State regulators told CFPUA that they are looking into Chemours’s report of a release of sediment earlier this week during work related to PFAS remediation at the company’s Fayetteville Works Plant.
Wednesday evening, Chemours sent an email to CFPUA stating that PFAS remediation work at its Fayetteville Works plant apparently had sent an increased volume of sediment into the river. CFPUA immediately began sampling raw, untreated water from the river. This sampling will continue daily temporarily. On Thursday morning, CFPUA sought guidance from regulators at the N.C. Department of Environmental Quality (NCDEQ).
In an email to CFPUA, an NCDEQ official wrote that NCDEQ staff had visited Chemours chemical manufacturing site on Thursday morning and that the river “looked normal.” The official stated that NCDEQ staff took samples at Chemours’ Old Outfall 002 and downstream at Lock & Dam No. 3. Results of analysis on the samples will be provided to CFPUA, the NCDEQ official wrote.

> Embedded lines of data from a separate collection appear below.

(* ===== verification/MapHandler.v ===== *)
(** [bpf_map_handler] (handler/map_handler.{hpp,cpp}): the object behind a map
    descriptor. It selects an implementation by the map's type, keeps it in the
    shared memory under a name of its own, and serialises the calls of the
    implementations that ask for it. The managed shared memory of Boost
    ([construct], [destroy], named objects) is modelled by [shm]. *)
From Stdlib Require Import ZArith Lia.
From stdpp Require Import base list gmap strings.
From S2P Require Import Prelude MapCommon FixHashMap ArrayMap PerCpuArray PerCpuHash LruHash.
From S2P Require Import FdArrays Ringbuf KernelUser.
Local Open Scope Z_scope.

(** ** Map types

    The enumerators the handler knows; every other integer is [OtherType]. *)
Definition KERNEL_USER_MAP_OFFSET := 1000.
Definition BPF_MAP_TYPE_MAX := 2048.

Inductive bpf_map_type :=
| BPF_MAP_TYPE_HASH
| BPF_MAP_TYPE_ARRAY
| BPF_MAP_TYPE_PROG_ARRAY
| BPF_MAP_TYPE_PERF_EVENT_ARRAY
| BPF_MAP_TYPE_PERCPU_HASH
| BPF_MAP_TYPE_PERCPU_ARRAY
| BPF_MAP_TYPE_LRU_HASH
| BPF_MAP_TYPE_ARRAY_OF_MAPS
| BPF_MAP_TYPE_RINGBUF
| BPF_MAP_TYPE_KERNEL_USER_HASH
| BPF_MAP_TYPE_KERNEL_USER_ARRAY
| BPF_MAP_TYPE_KERNEL_USER_PERCPU_ARRAY
| BPF_MAP_TYPE_KERNEL_USER_PERF_EVENT_ARRAY
| OtherType.

#[export] Instance bpf_map_type_eq_dec : EqDecision bpf_map_type.
Proof. solve_decision. Defined.

Definition map_type_of (t : Z) : bpf_map_type :=
  if t =? 1 then BPF_MAP_TYPE_HASH
  else if t =? 2 then BPF_MAP_TYPE_ARRAY
  else if t =? 3 then BPF_MAP_TYPE_PROG_ARRAY
  else if t =? 4 then BPF_MAP_TYPE_PERF_EVENT_ARRAY
  else if t =? 5 then BPF_MAP_TYPE_PERCPU_HASH
  else if t =? 6 then BPF_MAP_TYPE_PERCPU_ARRAY
  else if t =? 9 then BPF_MAP_TYPE_LRU_HASH
  else if t =? 12 then BPF_MAP_TYPE_ARRAY_OF_MAPS
  else if t =? 27 then BPF_MAP_TYPE_RINGBUF
  else if t =? KERNEL_USER_MAP_OFFSET + 1 then BPF_MAP_TYPE_KERNEL_USER_HASH
  else if t =? KERNEL_USER_MAP_OFFSET + 2 then BPF_MAP_TYPE_KERNEL_USER_ARRAY
  else if t =? KERNEL_USER_MAP_OFFSET + 6 then BPF_MAP_TYPE_KERNEL_USER_PERCPU_ARRAY
  else if t =? KERNEL_USER_MAP_OFFSET + 4 then BPF_MAP_TYPE_KERNEL_USER_PERF_EVENT_ARRAY
  else OtherType.
(** A shared memory with an array map and an epoll instance watching one event
    that has data. *)
Definition ready_event : software_perf_event_data :=
  sp_set_head (sw_event_new 8 0 0 0) 16.
Definition epoll_manager : manager (list bytes) :=
  mk_manager [MapH (mh_set_ptr (Some O) (small_handler 2));
    EpollH (mk_epoll [mk_epoll_file (FileSoftware 0) 42]); PerfH (perf_event_software 0); UnusedHandler]
    with_array {[ O := ready_event ]} 1.
Definition epoll_shm : bpftime_shm (list bytes) := mk_bshm false epoll_manager ∅ ∅.

Lemma map_ptr_round_trip_witness :
  exists p, @map_ptr_by_fd (list bytes) 0 epoll_shm 0 = Ok p epoll_shm 0 /\
    exists s', @map_val _ toy_runtime p epoll_shm 0 = Ok (VBuf 0) s' 0 /\
      hm_mem (sh_manager s') = with_array.
Proof.
  destruct (proj2 (@map_ptr_round_trip _ toy_runtime 0 epoll_shm 0 (mh_set_ptr (Some O) (small_handler 2))
    ltac:(lia)) eq_refl) as (p & Hp & Hv).
  exists p. split; [exact Hp|].
  refine (Hv [0; 0; 0; 0] with_array with_array 0 0 (VBuf 0) _ _ _); vm_compute; reflexivity.
Defined.

Lemma epoll_file_ready p e :
  p ∈ [mk_epoll_file (FileSoftware 0) 42] ->
  file_ready (ef_file p) epoll_manager e = Ok true epoll_manager e.
Proof. intros ->%list_elem_of_singleton. vm_compute. reflexivity. Qed.

Definition calm_round : @round (list bytes) := mk_round 0 false id.

Lemma epoll_wait_ready_witness :
  wait_loop [calm_round] 1 1 0 [] epoll_manager 0 = Ok (Some (1, [42])) epoll_manager 0.
Proof.
  refine (@epoll_wait_ready (list bytes) epoll_manager 1 (mk_epoll [mk_epoll_file (FileSoftware 0) 42])
    (fun _ => true) eq_refl eq_refl epoll_file_ready calm_round [] 1 0 0 eq_refl _ eq_refl).
  simpl. lia.
Defined.

Lemma epoll_wait_timeouts_witness :
  wait_loop [calm_round] 1 1 (-1) [] epoll_manager 0 = Ok (Some (0, [])) epoll_manager 0.
Proof.
  refine (proj1 (@epoll_wait_timeouts (list bytes) epoll_manager 1
    (mk_epoll [mk_epoll_file (FileSoftware 0) 42]) (fun _ => true) eq_refl eq_refl epoll_file_ready 1 0 _)
    calm_round [] (-1) eq_refl _ _); simpl; lia.
Defined.

Lemma dup_map_is_fresh_witness :
  exists s' h', @dup_bpf_map _ toy_runtime fixed_os 0 4 small_shm 0 = Ok 4 s' 0 /\ map_at 4 s' = Some h' /\
    mh_impl_ptr h' <> Some O /\ exists p', mh_impl_ptr h' = Some p' /\
    sm_objects (hm_mem (sh_manager s')) !! p' = Some (IArray (array_map_new 4 2)).
Proof.
  refine (@dup_map_is_fresh _ toy_runtime fixed_os 0 4 small_shm 0 (mh_set_ptr (Some O) (small_handler 2)) O
    eq_refl small_manager_wf eq_refl eq_refl eq_refl eq_refl _ _ eq_refl eq_refl); simpl; lia.
Defined.

Definition ku_shm : bpftime_shm (list bytes) :=
  mk_bshm false (mk_manager [MapH (mh_set_ptr (Some O) (small_handler 1004))]
    (one_object (IKuPerf (mk_perf_ku 2 7 (Some 8) 3 4))) ∅ 0) ∅ ∅.

Lemma shared_output_errors_witness :
  exists s', @bpftime_shared_perf_event_output _ toy_runtime 0 None 500 ku_shm 0 = Ok (-1) s' EPERM.
Proof.
  refine (proj1 (@shared_output_errors _ toy_runtime 0 ku_shm 0 (mh_set_ptr (Some O) (small_handler 1004)) O
    (mk_perf_ku 2 7 (Some 8) 3 4) None 500 eq_refl eq_refl eq_refl eq_refl) _).
  lia.
Defined.

Lemma add_non_ringbuf_throws_witness :
  exists w, add_ringbuf_to_epoll 0 1 42 epoll_shm 0 = Throw w epoll_shm 0.
Proof.
  refine (@add_non_ringbuf_throws (list bytes) 0 1 42 epoll_shm 0
    (mk_epoll [mk_epoll_file (FileSoftware 0) 42]) (mh_set_ptr (Some O) (small_handler 2))
    eq_refl eq_refl _).
  discriminate.
Defined.
Lemma with_ringbuf_run {A} fd s p b none (c : M ringbuf A) e a b' e' :
  ring_at fd s p b -> c b e = Ok a b' e' ->
  with_ringbuf fd none c s e = Ok a (put_ring p b' s) e'.
Proof.
  intros Hr Hc. pose proof (ra_handler _ _ _ _ Hr) as (h & Hm & Ht & Hp).
  unfold with_ringbuf, is_ringbuf_map_fd, is_map_of_type. mbase.
  rewrite Hm, bool_decide_true by done. cbn [negb]. unfold need. mbase. rewrite Hp. mbase.
  by eapply via_ring_run.
Qed.

Lemma put_ring_same fd s p b : ring_at fd s p b -> put_ring p b s = s.
Proof.
  intros [_ Hr]. unfold put_ring. simpl in *. destruct (ring_of p _) as [r|] eqn:Ho; [|done]. simpl in Hr.
  destruct s as [n [hs [ix os rs nx w op] ev ne] sp al]. simpl in *.
  unfold sh_set_manager, hm_set_mem, sm_set_ring. simpl. by rewrite insert_id.
Qed.

(** The descriptor that [reserve] leaves in the second word of the header. *)
Definition owner_at (b : ringbuf) (off : nat) fd : Prop :=
  (4 <= off)%nat /\ read_range (off - 4) 4 (rb_data b) = Some (le_encode 4 (u32 fd)).

Lemma word_before_run b off fd e :
  owner_at b off fd -> - 2 ^ 31 <= fd < 2 ^ 31 -> word_before off b e = Ok fd b e.
Proof.
  intros [Ho Hr] Hfd. unfold word_before. mbase. rewrite (proj2 (Nat.ltb_ge _ _)) by lia.
  unfold need. rewrite Hr. mbase. rewrite le_decode_encode by (apply (wrap_range 32); lia).
  by rewrite s32_u32.
Qed.

(** A new record that does not start in the last eight bytes of the ring. *)
Definition fits_flat (b : ringbuf) : Prop := rb_producer_pos b mod rb_max_ent b <> rb_max_ent b - 8.

Lemma sample_offset b q : rb_rel b q -> fits_flat b ->
  (rb_producer_pos b + 8) mod rb_max_ent b = rb_producer_pos b mod rb_max_ent b + 8.
Proof.
  intros Hr Hf. pose proof (rb_max_bounds b q Hr) as [Hb Hb8].
  destruct (rb_pos_mod b q Hr _ (rb_prod_mod b q Hr)) as [Hlo H8]. unfold fits_flat in Hf.
  pose proof (Z.div_mod (rb_producer_pos b mod rb_max_ent b) 8).
  pose proof (Z.div_mod (rb_max_ent b) 8).
  rewrite Zplus_mod, (Z.mod_small 8) by lia. apply Z.mod_small. lia.
Qed.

Also Thursday evening, Chemours sent an email to CFPUA providing results of preliminary screening of samples it said had been taken from the Cape Fear River about seven miles downstream from the Fayetteville Works site. Those results, based on analysis with detection limits of 100 ppt and above, were largely inconclusive. For example, Chemours email stated that results of its screening “show no detection of HFPO Dimer Acid,” also known as GenX. CFPUA has monitored for PFAS in the river since 2017. GenX has been detected in every one of the many dozens of samples of raw, untreated river water. Chemours stated in its email that samples have been sent to a private lab for higher resolution analysis.
Below is the text of an email sent at 6:46 p.m. Thursday, July 23, by Christel Compton, Fayetteville Works Environmental Manager:
“We are writing to provide an update regarding the notification we sent Wednesday evening. As we had indicated, we collected samples from the Cape Fear River near the Tar Heel Ferry Road Bridge, which is seven miles downriver from the Fayetteville Works facility. Based on river travel time, we would expect that this location would have received, by the time of our sampling, impact from the sediments that may have been released from the Old Outfall at Fayetteville Works. We analyzed the samples at our on-site laboratory, and the results show no detection of HFPO Dimer Acid at a detection limit of approximately 100 parts per trillion. There were similarly no detections for the other ‘Table 3+ Compounds’ (with detection limits of 100 parts per trillion for all compounds except PEPA and NVHOS, and a detection limit of 500 parts per trillion for those two). Duplicate samples have been sent to our third-party laboratory TestAmerica, which is able to analyze to lower detection limits, and those results are pending. As stated yesterday, please let us know if you have any questions.”